Work item
When you reach the line that contains "unfold Java.blank. inversion" in the data below, copy it and every line after it exactly, adding nothing.

Records provided

'''

(** ** The form and the service *)

(** X14: the form of the client and the services do not test the same
    thing.  A title made of U+3000 (the full-width space) is stopped by the
    form although a service would store it; a non-empty title made of
    control characters that are no JavaScript whitespace passes the form and
    is refused by a service. *)
Theorem form_and_service_disagree (s : list N) :
  s ≠ [] →
  (Forall (λ c, c = 12288%N) s →
   (Client.TaskForm.handleSubmit s).1 = None
   ∧ ¬ Java.refused (Some s))
  ∧ (Forall (λ c, (c < 9)%N ∨ (14 ≤ c < 32)%N) s →
     (Client.TaskForm.handleSubmit s).1
     = Some {[ "title" := Js.Str s; "completed" := Js.Bool false ]}
     ∧ Java.refused (Some s)).
Proof.
  intros Hne. destruct s as [|c s]; [done|]. split.
  - intros Hall.
    assert (Js.blank (c :: s)) as Hb.
    { unfold Js.blank. eapply Forall_impl; [exact Hall|].
      by intros x ->. }
    split.
    + apply not_string_trim in Hb.
      unfold Client.TaskForm.handleSubmit. by rewrite Hb.
    + simpl. unfold Java.blank. inversion 1 as [|? ? Hc _]; subst.
      apply Forall_cons_1 in Hall as [-> _]. done.
  - intros Hall. split.
    + assert (¬ Js.blank (c :: s)) as Hnb.
      { unfold Js.blank. inversion 1 as [|? ? Hc _]; subst.
        apply Forall_cons_1 in Hall as [Hr _].
        unfold Js.is_space in Hc.
        apply orb_true_iff in Hc as [Hc|Hc].
        - apply bool_decide_eq_true in Hc.
          repeat (apply elem_of_cons in Hc as [->|Hc]; [lia|]).
          by apply elem_of_nil in Hc.
        - apply andb_true_iff in Hc as [Hc _].
          apply N.leb_le in Hc. lia. }
      unfold Client.TaskForm.handleSubmit.
      destruct (Js.not_string (Js.trim (c :: s))) eqn:E; [|done].
      by apply not_string_trim in E.
    + simpl. unfold Java.blank. eapply Forall_impl; [exact Hall|].
      intros x Hx. simpl in Hx. unfold Java.is_space. apply N.leb_le. lia.
Qed.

'''

Solution below
    + simpl. unfold Java.blank. inversion 1 as [|? ? Hc _]; subst.
      apply Forall_cons_1 in Hall as [-> _]. done.
  - intros Hall. split.
    + assert (¬ Js.blank (c :: s)) as Hnb.
      { unfold Js.blank. inversion 1 as [|? ? Hc _]; subst.
        apply Forall_cons_1 in Hall as [Hr _].
        unfold Js.is_space in Hc.
        apply orb_true_iff in Hc as [Hc|Hc].
        - apply bool_decide_eq_true in Hc.
          repeat (apply elem_of_cons in Hc as [->|Hc]; [lia|]).
          by apply elem_of_nil in Hc.
        - apply andb_true_iff in Hc as [Hc _].
          apply N.leb_le in Hc. lia. }
      unfold Client.TaskForm.handleSubmit.
      destruct (Js.not_string (Js.trim (c :: s))) eqn:E; [|done].
      by apply not_string_trim in E.
    + simpl. unfold Java.blank. eapply Forall_impl; [exact Hall|].
      intros x Hx. simpl in Hx. unfold Java.is_space. apply N.leb_le. lia.
Qed.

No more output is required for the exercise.